Indy2000 User ID: 6412085 115044
Reviewed Dec. 19, 2011

"Made this last Christmas using our local Black Walnuts. Guests raved over it. Doing it again this year."

mom_of_boys_81 User ID: 2990682 35916
Reviewed Dec. 12, 2011

"minus the Walnuts, this is the best white fudge Ive ever had!!"

misspat621 User ID: 2234407 107756
Reviewed Nov. 19, 2010

"Tastes wonderful. Looks just like the picture.

I made it for Christmas gifts and everyone loved it."

bonist55 User ID: 4712107 86099
Reviewed Dec. 28, 2009

"BTW: This recipe makes TWO 8-in square pans or ONE 9X12-in rectangular pan.

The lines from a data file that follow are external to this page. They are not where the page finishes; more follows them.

(** * mod-bot: session/OAuth glue and the guild setup command

    A shallow embedding of
      - [src/packages/web/app/models/session.server.ts]
      - [src/app/commands/setup.ts]
    and the properties stated about them.

    Async functions are embedded in a state-and-exception monad: a
    computation takes the world (database tables, the state of the
    collaborating modules, a trace of collaborator calls) and yields either
    a returned value or a thrown value, together with the world it leaves
    behind. A thrown value does not roll the world back, as in JavaScript. *)

From Stdlib Require Import ZArith NArith Ascii String.
From stdpp Require Import base option list strings pretty gmap.

Local Open Scope string_scope.
Local Open Scope Z_scope.

(** ** JavaScript values

    The values that flow through the two modules are strings, [undefined]
    and [null] (the declared types are [string | undefined] for session
    reads and [string | null] for [URLSearchParams.get]). *)

Inductive jsval : Type :=
  | JUndefined
  | JNull
  | JStr (s : string).

#[global] Instance jsval_eq_dec : EqDecision jsval.
Proof. solve_decision. Defined.

(** [!v] is [negb (truthy v)]: [undefined], [null] and the empty string are
    falsy. *)
Definition truthy (v : jsval) : bool :=
  match v with
  | JStr s => negb (String.eqb s "")
  | JUndefined | JNull => false
  end.

(** [a !== b]: strict inequality; [undefined !== null] holds. *)
Definition strict_neq (a b : jsval) : bool := bool_decide (a ≠ b).

(** ** Errors and responses *)

(** A JavaScript [Error] instance. *)
Record Error : Type := mkError { err_name : string; err_message : string }.

(** [new Error(msg)] *)
Definition new_Error (msg : string) : Error :=
  {| err_name := "Error"; err_message := msg |}.

(** [Error.prototype.toString] *)
Definition Error_toString (e : Error) : string :=
  if String.eqb (err_name e) "" then err_message e
  else if String.eqb (err_message e) "" then err_name e
  else err_name e +:+ ": " +:+ err_message e.

(** The value of a cookie as the framework serializes it: the cookie session
    carries the session data itself, the database session carries the row
    id, and a destroyed session carries the empty string. Signing and
    encoding are the framework's and are not modelled. *)
Inductive cookie_value : Type :=
  | CookieData (d : gmap string jsval)
  | CookieString (s : string).

(** A serialized [Set-Cookie] header value: name, value and the two
    attributes the module sets ([Max-Age] in seconds, [Expires] in
    milliseconds since the epoch). *)
Record SetCookie : Type := mkSetCookie {
  sc_name : string;
  sc_value : cookie_value;
  sc_maxAge : option Z;
  sc_expires : option Z
}.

Cut into one inch by one inch squares for a total of about 80 pieces. If you make this entire recipe in one 8" sq pan then you will end up with twelve 2" X3" X4" pieces."

bonist55 User ID: 4712107 64802
Reviewed Dec. 28, 2009

"Absolutley wonderful fudge. It's soft, fluffy, and so tastey! It reminds me of divinity fudge but a slightly sour taste due to the sour cream. It left a funny after taste but otherwise was fantastic. The presentation of this fudge is beautiful. Looks just like the picture."

lovinbug22 User ID: 4488131 135635
Reviewed Dec. 23, 2009

"This fudge is amazing! After making it one year for Christmas I had several people request the recipe. It looks festive too."

SandraHickey User ID: 2933722 47548
Reviewed Dec. 1, 2009

"This recipe is delicious. I make it every year for our Christmas Fair. I highly recommend it."